See More on Facebook

Diplomacy

Seoul reviews military intel-sharing pact with Japan

Koreans divided on GSOMIA as the deadline for renewal emerges on Saturday.


Written by

Updated: August 21, 2019

Nearly six decades have passed since South Korea and Japan signed a treaty to normalize diplomatic ties in 1965, but their relationship has been fraught since then with continued bitterness over the history of Korea’s colonization.

Now, as the relationship of the “frenemies” hits a new low with a budding trade war, Seoul has hinted at scrapping a military intel-sharing pact with Tokyo.

But while South Koreans are unified in denouncing Japan’s increased controls on exports to South Korea, opinions are split over whether it is appropriate to use the military information-sharing agreement to hit back at Japan.
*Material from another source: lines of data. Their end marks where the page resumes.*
(** C5, as the specification words it, fails. The caller cancels the
    context while a decoded event is waiting in the channel; both cases of
    the select are ready, the runtime may take the channel case, and the
    next [Next] returns true with no error stored. *)
Lemma cancelled_Next_may_deliver :
  ∃ sys',
    @run sample.external
      [producer_runs; ctx_cancelled context_Canceled;
       calls_Next case_eventChan; calls_Err]
      (launch (mkWire ["asgard.run.init"] (Some io_EOF)) sample.stream)
    = Some ([Next_returned true; Err_returned None], sys')
    ∧ ctx_Err (ctx (sys_stream sys')) = Some context_Canceled.
Proof. eexists. split; reflexivity. Qed.

(** C5, amended: on a stream that is neither closed nor failed and whose
    context is done, a [Next] call (made now, or already parked in the
    select) returns false and stores [ctx.Err()], which [Err] then returns,
    provided the channel holds no item and is not closed, or else provided
    the runtime takes the cancellation case of the select. *)
Theorem Next_after_cancel (pick : select_case) (h : heap) (s : botProviderStream)
    (cause : error) :
  closed s = false -> err s = None ->
  ctx_Err (ctx s) = Some cause ->
  (chan_buf (eventChan s) = [] ∧ chan_closed (eventChan s) = false)
    ∨ pick = case_ctxDone ->
  ∃ s',
    (if mu s then Next_resume pick h s else Next pick h s) = Done false s'
    ∧ mu s' = false
    ∧ err s' = Some cause
    ∧ Err s' = Done (Some cause) s'.
Proof.
  intros Hclosed Herr Hctx Hpick.
  exists (with_mu false (with_err (Some cause) s)).
  split; [|by unfold Err].
  destruct (mu s) eqn:Hmu.
  - unfold Next_resume. rewrite (Next_select_done _ _ _ cause); [done|done|].
    destruct Hpick as [Hempty | ->]; [left|by right].
    by apply chan_recv_Blocks.
  - rewrite Next_live by done.
    rewrite (Next_select_done _ _ _ cause); [done|done|].
    destruct Hpick as [Hempty | ->]; [left|by right].
    by apply chan_recv_Blocks.
Qed.

(** The stream just returned by [NewStreaming], its context cancelled
    before any frame arrived. *)
Lemma Next_after_cancel_witness :
  ∃ s',
    (if mu (sample.cancelled sample.stream)
     then Next_resume case_eventChan [] (sample.cancelled sample.stream)
     else Next case_eventChan [] (sample.cancelled sample.stream)) = Done false s'
    ∧ mu s' = false
    ∧ err s' = Some context_Canceled
    ∧ Err s' = Done (Some context_Canceled) s'.
Proof.
  apply (Next_after_cancel case_eventChan [] (sample.cancelled sample.stream));
    first [reflexivity | by left].
Defined.

(** C9, as the specification words it, fails. The consumer calls [Next]
    before any frame arrived: the call parks in the select with the mutex
    locked, and a [Close] made now cannot proceed. *)
Lemma Close_waits_for_parked_Next :
  ∃ sys',
    @run sample.external [calls_Next case_eventChan]
      (launch (mkWire [] (Some io_EOF)) sample.stream) = Some ([], sys')
    ∧ mu (sys_stream sys') = true
    ∧ @exec sample.external sys' calls_Close = NotEnabled.
Proof. eexists. split; [reflexivity|]. split; reflexivity. Qed.

(** C9, amended: the mutex is held for the whole of each method, the
    blocking select of [Next] included. While a [Next] call is parked
    waiting for an item the mutex is locked, and [Close], [Current], [Err]
    and any further [Next] wait for it; when the parked call returns, the
    mutex is free and [Close] completes. *)
Theorem mutex_held_while_parked (pick : select_case) (h : heap)
    (s s' : botProviderStream) :
  Next pick h s = Parked s' ->
  mu s' = true
  ∧ Close s' = WaitsForLock
  ∧ Current s' = WaitsForLock
  ∧ Err s' = WaitsForLock
  ∧ (∀ pick' h', Next pick' h' s' = WaitsForLock)
  ∧ (∀ pick' h' b s2,
       Next_resume pick' h' s' = Done b s2 ->
       mu s2 = false ∧ ∃ s3, Close s2 = Done None s3).
Proof.
  unfold Next. destruct (mu s); [done|].
  destruct (Next_locked _ _ _) as [[b s1]| |]; [done| |done].
  intros [= <-]. unfold Close, Current, Err, Next. simpl.
  do 5 (split; [done|]). intros pick' h' b s2.
  unfold Next_resume. destruct (Next_select _ _ _) as [[b' s1]| |]; [|done|done].
  intros [= <- <-]. simpl. split; [done|].
  unfold Close_locked; simpl.
  destruct (closed s1); eauto.
Qed.

(** [Next] called on the stream just returned by [NewStreaming], before
    any frame arrived. *)
Lemma mutex_held_while_parked_witness :
  mu (with_mu true sample.stream) = true
  ∧ Close (with_mu true sample.stream) = WaitsForLock
  ∧ Current (with_mu true sample.stream) = WaitsForLock
  ∧ Err (with_mu true sample.stream) = WaitsForLock
  ∧ (∀ pick' h', Next pick' h' (with_mu true sample.stream) = WaitsForLock)
  ∧ (∀ pick' h' b s2,
       Next_resume pick' h' (with_mu true sample.stream) = Done b s2 ->
       mu s2 = false ∧ ∃ s3, Close s2 = Done None s3).
Proof.
  apply (mutex_held_while_parked case_eventChan [] sample.stream). reflexivity.
Defined.
Lemma duplicateContent_of_project_without_spaces_witness :
  duplicateContent accepting_engine "preview-2" "preview-9" sample_database
  = (Ok tt,
     upd preview_content
       (sample_database preview_content
        ++ [(generated accepting_engine preview_content sample_database
               0%nat,
             empty_mapping_record "preview-2" "preview-9")])%list
       sample_database).
Proof.
  apply (duplicateContent_of_project_without_spaces accepting_engine
           "preview-2" "preview-9" sample_database
           ((2, "preview-2"), {| project_columns := [] |})).
  - reflexivity.
  - reflexivity.
Defined.

(** ** The explore cache *)

(** A merge for one project leaves the rows of another project. *)
Lemma cached_rows_merged_other (projectUuid other : Uuid)
    (row : CachedExploresData) (rows : list (Row cached_explores)) :
  cached_explores_project_uuid row = projectUuid ->
  other <> projectUuid ->
  List.filter (conflicts other)
    (map (fun r => if conflicts projectUuid r then (fst r, row) else r) rows)
  = List.filter (conflicts other) rows.
Proof.
  intros Hrow Hother. induction rows as [|r rows IH]; [reflexivity|].
  cbn [map List.filter].
  destruct (conflicts projectUuid r) eqn:E.
  - assert (conflicts other (fst r, row) = false) as ->.
    { unfold conflicts, data. cbn [snd]. rewrite Hrow.
      apply String.eqb_neq. congruence. }
    assert (conflicts other r = false) as ->.
    { unfold conflicts in *. apply String.eqb_eq in E. rewrite E.
      apply String.eqb_neq. congruence. }
    exact IH.
  - destruct (conflicts other r); rewrite IH; reflexivity.
Qed.

(** The database after a resolved [saveExploresToCache]. *)
Lemma saveExploresToCache_ok_inv (engine : StorageEngine)
    (projectUuid : Uuid) (explores_ : list Json) (db db' : Database)
    (returned : option (Row cached_explores)) :
  saveExploresToCache engine projectUuid explores_ db = (Ok returned, db') ->
  let row := {| cached_explores_project_uuid := projectUuid;
                explores := explores_ |} in
  (existsb (conflicts projectUuid) (db cached_explores) = true
   /\ db' = upd cached_explores
              (map (fun r => if conflicts projectUuid r
                             then (fst r, row) else r)
                   (db cached_explores)) db
   /\ returned
      = first (List.filter (conflicts projectUuid)
                 (map (fun r => if conflicts projectUuid r
                                then (fst r, row) else r)
                      (db cached_explores))))
  \/ (existsb (conflicts projectUuid) (db cached_explores) = false
      /\ db' = upd cached_explores
                 (db cached_explores
                  ++ [(generated engine cached_explores db 0%nat, row)])%list
                 db
      /\ returned = Some (generated engine cached_explores db 0%nat, row)).
Proof.
  intros Hsave. cbv zeta. unfold saveExploresToCache in Hsave.
  apply bind_ok_inv in Hsave as (returning & db1 & Hinsert & Hret).
  unfold ret in Hret. injection Hret as <- <-.
  unfold insert_onConflict_merge in Hinsert. revert Hinsert.
  destruct (violates engine cached_explores _ db);
    [intros H; discriminate H|].
  change (fun r : Row cached_explores =>
            String.eqb (cached_explores_project_uuid (data r))
              (cached_explores_project_uuid
                 {| cached_explores_project_uuid := projectUuid;
                    explores := explores_ |}))
    with (conflicts projectUuid).
  destruct (existsb (conflicts projectUuid) (db cached_explores)) eqn:E;
    intros H; injection H as <- <-.
  - left. repeat split; reflexivity.
  - right. repeat split; reflexivity.
Qed.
While some raise concerns that withdrawing from the bilateral agreement would spread the conflict to the security realm, opponents argue it is not right to share confidential military information with a country that does not trust Korea.

GSOMIA as an option to pressure Japan

The General Security of Military Information Agreement, the military agreement between Seoul and Tokyo, was first signed in November 2016 as part of efforts to bolster military ties.
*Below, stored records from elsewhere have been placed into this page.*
(** C8: [select_naive_action2] keeps the items that lie in the robot's
    domain; when there is none it returns the draw of [random.randint];
    otherwise it targets the item of least waiting time among them, the first
    one in roster order on ties, and what it returns is decided by the cached
    path from the robot's domain-relative position to that item: its first
    action, or the draw of [random.randint] when the path has fewer than two
    nodes.  When the observation has the shape of the robot's domain, the
    robot is inside its domain and the path table is the one networkx builds
    for the graph of the observation, that path is in the table, it is a
    shortest path of the 4-connected domain grid, and the policy returns the
    draw exactly when the target lies on the robot's own cell; otherwise it
    returns, without drawing, the action among 0..3 that [act] turns into the
    step to the second cell of the path. *)
Theorem select_naive_action2_targets_least_waiting
    (H W : nat) (r : Robot) (obs : list (list Z)) (its : list Item) (g : PyState) :
  let d := _robot_domain r in
  let graph := _create_graph obs in
  let r' := ensure_graph all_pairs_dijkstra_path r obs in
  let region := filter (fun it => in_domain d (get_position it)) its in
  let fallback := random_randint 0 (_action_space r - 1) g in
  (region = [] ->
   select_naive_action2 all_pairs_dijkstra_path r obs its g
   = Ok (Some fallback.1, r', fallback.2)) /\
  (region <> [] ->
   exists k target,
     region !! k = Some target /\
     (forall it, it ∈ region -> get_waiting_time target <= get_waiting_time it) /\
     (forall k' it, (k' < k)%nat -> region !! k' = Some it ->
                    get_waiting_time target < get_waiting_time it) /\
     (forall path,
        path_lookup r' (relative_pos r) (item_relative_pos r target) = Ok path ->
        select_naive_action2 all_pairs_dijkstra_path r obs its g
        = if decide (length path < 2)%nat
          then Ok (Some fallback.1, r', fallback.2)
          else a ← _get_first_action path; Ok (a, r', g)) /\
     (rect H W obs ->
      Z.of_nat H = dom2 d - dom0 d + 1 -> Z.of_nat W = dom3 d - dom1 d + 1 ->
      in_domain d (_pos r) ->
      (_graph r <> None -> _path_dict r = Some (all_pairs_dijkstra_path graph)) ->
      shortest_on_cells H W graph (all_pairs_dijkstra_path graph) ->
      exists path,
        path_lookup r' (relative_pos r) (item_relative_pos r target) = Ok path /\
        grid_path H W (relative_pos r) (item_relative_pos r target) path /\
        grid_distance H W (relative_pos r) (item_relative_pos r target)
                      (Z.of_nat (length path) - 1) /\
        (get_position target = _pos r ->
         select_naive_action2 all_pairs_dijkstra_path r obs its g
         = Ok (Some fallback.1, r', fallback.2)) /\
        (get_position target <> _pos r ->
         exists a w,
           path !! 1%nat = Some w /\
           _get_first_action path = Ok (Some a) /\ 0 <= a <= 3 /\
           candidate (relative_pos r) a = Ok w /\
           select_naive_action2 all_pairs_dijkstra_path r obs its g
           = Ok (Some a, r', g)))).
Proof.
  intros d graph r' region fallback.
  destruct (ensure_graph_keeps all_pairs_dijkstra_path r obs) as (Hpos & Hdom & Hspace).
  fold r' in Hpos, Hdom, Hspace.
  assert (_get_items_robot_region r' its = region) as Hregion.
  { unfold _get_items_robot_region. by rewrite Hdom. }
  assert (relative_pos r' = relative_pos r) as Hrel.
  { unfold relative_pos. by rewrite Hpos, Hdom. }
  pose proof (oldest_loop_found region [] (None, None) eq_refl) as Hfound.
  simpl in Hfound. split.
  { intros Hnil. unfold select_naive_action2. fold r'. rewrite Hregion.
    unfold _path_to_oldest_item. rewrite Hnil. simpl. rewrite Hspace. fold fallback.
    by destruct fallback. }
  intros Hne.
  destruct (oldest_loop 0 region (None, None)) as [[wt|] [k|]] eqn:Hloop;
    simpl in Hfound; try done.
  destruct Hfound as (target & Hk & Hw & Hmin & Hfirst). subst wt.
  exists k, target. split; [done|]. split; [done|]. split; [done|].
  assert (forall path,
            path_lookup r' (relative_pos r) (item_relative_pos r target) = Ok path ->
            select_naive_action2 all_pairs_dijkstra_path r obs its g
            = if decide (length path < 2)%nat
              then Ok (Some fallback.1, r', fallback.2)
              else a ← _get_first_action path; Ok (a, r', g)) as Hresult.
  { intros path Hpath. unfold select_naive_action2. fold r'. rewrite Hregion.
    unfold _path_to_oldest_item. rewrite Hloop, Hrel, Hdom.
    rewrite decide_True by (destruct region; [done | simpl; lia]).
    simpl. rewrite Hk. fold (item_relative_pos r target). rewrite Hpath. simpl.
    destruct (decide (length path < 2)%nat) as [Hshort|Hlong].
    + rewrite Hspace. fold fallback. by destruct fallback.
    + by destruct (_get_first_action path). }
  split; [exact Hresult|].
  intros Hrect HH HW Hin Hcache Htable.
  pose proof (ensure_graph_table _ r obs Hcache) as Hdict. fold r' graph in Hdict.
  assert (target ∈ region) as Htarget by by eapply list_elem_of_lookup_2.
  pose proof Htarget as Htin. unfold region in Htin.
  apply list_elem_of_filter in Htin as [[Hti Htj] _].
  set (u := relative_pos r) in *. set (t := item_relative_pos r target) in *.
  assert (in_grid H W u) as Hu.
  { destruct Hin as [Hi Hj]. unfold in_grid, u, relative_pos. fold d. simpl. lia. }
  assert (in_grid H W t) as Ht.
  { unfold in_grid, t, item_relative_pos. fold d. simpl. lia. }
  destruct (Htable u t Hu Ht) as (p & Hp & _ & _).
  { exists (manhattan_path u t).
    eapply grid_path_is_path; [done|]. by apply manhattan_path_grid. }
  destruct (table_path_grid H W obs _ _ _ p Hrect Htable Hu Ht Hp) as [Hpath Hlen].
  assert (path_lookup r' u t = Ok p) as Hlookup.
  { unfold path_lookup. by rewrite Hdict, Hp. }
  pose proof (manhattan_nonneg u t) as Hnn.
  assert (u = t <-> get_position target = _pos r) as Hsame.
  { unfold u, t, relative_pos, item_relative_pos. fold d.
    destruct (get_position target) as [a b], (_pos r) as [a' b']. simpl. split.
    - intros [= H1 H2]. f_equal; lia.
    - intros [= -> ->]. done. }
  exists p. split; [done|]. split; [done|]. split.
  { replace (Z.of_nat (length p) - 1) with (manhattan u t) by lia.
    by apply grid_distance_manhattan. }
  split.
  - intros Heq. apply Hsame in Heq. rewrite (Hresult p Hlookup).
    assert (manhattan u t = 0) as Hzero by (rewrite Heq; unfold manhattan; lia).
    by rewrite decide_True by lia.
  - intros Hneq.
    assert (manhattan u t <> 0) as Hpos'.
    { intros H0. apply manhattan_zero in H0. by apply Hneq, Hsame. }
    destruct (first_action_of_grid_path H W _ _ p Hpath ltac:(lia))
      as (a & w & Hw1 & Hact & Ha & Hcand).
    exists a, w. split; [done|]. split; [done|]. split; [done|]. split; [done|].
    rewrite (Hresult p Hlookup). rewrite decide_False by lia. by rewrite Hact.
Qed.

End TargetFacts.

Lemma corner_obs_rect : rect 2 2 corner_obs.
Proof. split; [reflexivity | repeat constructor]. Qed.

Lemma corner_obs_single i j :
  cell_at corner_obs i j = Some 1 -> i = 1%nat /\ j = 1%nat.
Proof.
  destruct i as [|[|i]], j as [|[|j]]; simpl; intros Hcell; try discriminate Hcell.
  done.
Qed.

Lemma corner_view_rect : rect 2 2 corner_view.
Proof. split; [reflexivity | repeat constructor]. Qed.

Lemma corner_view_single i j :
  cell_at corner_view i j = Some 1 -> i = 1%nat /\ j = 1%nat.
Proof.
  destruct i as [|[|i]], j as [|[|j]]; simpl; intros Hcell; try discriminate Hcell.
  done.
Qed.

Lemma select_naive_action_single_item_witness :
  let t := (Z.of_nat 1, Z.of_nat 1) in
  let r := corner_robot in
  observe r corner_state true = Ok (Image corner_view) /\
  rect 2 2 corner_view /\
  shortest_on_cells 2 2 (_create_graph corner_view)
                    (manhattan_apsp (_create_graph corner_view)) /\
  in_grid 2 2 (relative_pos r) /\
  cell_at corner_view 1 1 = Some 1 /\
  cell_at corner_view (Z.to_nat (relative_pos r).1) (Z.to_nat (relative_pos r).2)
  <> Some 1 /\
  exists path a w,
    grid_path 2 2 (relative_pos r) t path /\
    grid_distance 2 2 (relative_pos r) t (Z.of_nat (length path) - 1) /\
    path !! 1%nat = Some w /\
    _get_first_action path = Ok (Some a) /\ 0 <= a <= 3 /\
    candidate (relative_pos r) a = Ok w /\
    select_naive_action manhattan_apsp r corner_view (2 : Z)
    = Ok (Some a, ensure_graph manhattan_apsp r corner_view, 2).
Proof.
  assert (observe corner_robot corner_state true = Ok (Image corner_view)) as Hobs
    by reflexivity.
  assert (shortest_on_cells 2 2 (_create_graph corner_view)
            (manhattan_apsp (_create_graph corner_view))) as Htable
    by exact (manhattan_table_shortest 2 2 corner_view corner_view_rect).
  assert (_graph corner_robot <> None ->
          _path_dict corner_robot
          = Some (manhattan_apsp (_create_graph corner_view))) as Hcache
    by (intros Hg; by destruct Hg).
  assert (in_grid 2 2 (relative_pos corner_robot)) as Hin
    by (unfold in_grid; simpl; lia).
  assert (cell_at corner_view 1 1 = Some 1) as Hitem by reflexivity.
  assert (cell_at corner_view (Z.to_nat (relative_pos corner_robot).1)
            (Z.to_nat (relative_pos corner_robot).2) <> Some 1) as Hown
    by (simpl; intros Heq; discriminate Heq).
  cbv zeta. split; [exact Hobs|]. split; [exact corner_view_rect|].
  split; [exact Htable|]. split; [exact Hin|]. split; [exact Hitem|].
  split; [exact Hown|].
  exact (select_naive_action_single_item manhattan_apsp 2 2 corner_robot
           corner_view (2 : Z) 1 1 corner_view_rect Hcache Htable Hin Hitem
           corner_view_single Hown).
Defined.

(** The policies on the small domain: towards the single item, a step DOWN
    along the cached path; on a roster, towards the fresh item on (0,1)
    rather than the older one on (1,1), a step RIGHT; with no item in the
    domain, the draw of [random.randint]. *)
Example naive_policies_on_corner :
  select_naive_action manhattan_apsp corner_robot corner_obs (2 : Z)
  = Ok (Some 1, ensure_graph manhattan_apsp corner_robot corner_obs, 2) /\
  select_naive_action2 manhattan_apsp corner_robot corner_obs corner_items (2 : Z)
  = Ok (Some 3, ensure_graph manhattan_apsp corner_robot corner_obs, 2) /\
  select_naive_action2 manhattan_apsp corner_robot corner_obs [] (2 : Z)
  = Ok (Some 0, ensure_graph manhattan_apsp corner_robot corner_obs, 59559187).
Proof. repeat split. Qed.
It was encouraged by the United States, which seeks a strong bond with its Asian allies to guarantee security operations in the region against possible threats and pressure from North Korea and China.

With GSOMIA, Seoul and Tokyo agreed to exchange confidential military information of similar levels at each other’s request, although they are not mandated to provide requested information if they choose not to.

While not much has been revealed about the information the two countries exchange, South Korea is said to provide information including human-source intelligence, signals intelligence and imagery intelligence. Japan’s major intelligence assets are six satellites, six Aegis destroyers and 110 maritime patrol planes.

As of July 31 this year, information has been swapped 26 times since the agreement was forged — once in 2016, 19 times in 2017, twice in 2018 and four times this year. The spike in information exchanges in 2017 is said to be due to the series of North Korean nuclear and missile provocations amid tense relations.

But with Japan’s July 4 measures imposing restrictions on exports to South Korea of key industrial materials, Seoul has mulled options to respond. On July 18, presidential director of national security Chung Eui-yong said the government may review renewing the information-sharing pact, “depending on the situations.”

Seoul’s Defense Ministry also said such consideration is needed, for Japan “raises issues of lack of trust with (Korea) and security-related problems.”

The agreement, which is set to automatically renew annually, can be scrapped when one side chooses to end it 90 days before the end of the one-year period.

Japan has said it wants to keep the GSOMIA.

With this year’s deadline slated for Saturday, Cheong Wa Dae appears to be taking a “strategically ambiguous” stance, weighing options until the last minute.

“Better late than never: If Japan chooses the path of dialogue and cooperation, we will gladly join hands,” Moon Jae-in said Thursday, in his Liberation Day address commemorating the end of Japan’s colonial ruling of the Korean Peninsula in 1945.

Moon’s remark appears to indicate a toned down posture, acknowledging the possibilities of resolution as the trilateral meeting of foreign ministers of South Korea, Japan and China is scheduled from Tuesday to Thursday in Beijing.

Bilateral trust vs. Regional alliance

While keeping his distance from affirming on any decision, the deputy chief of Cheong Wa Dae’s National Security Office Kim Hyun-chong stressed that South Korea also needs to strengthen its own power to depend less on other countries, economy- and defense-wise.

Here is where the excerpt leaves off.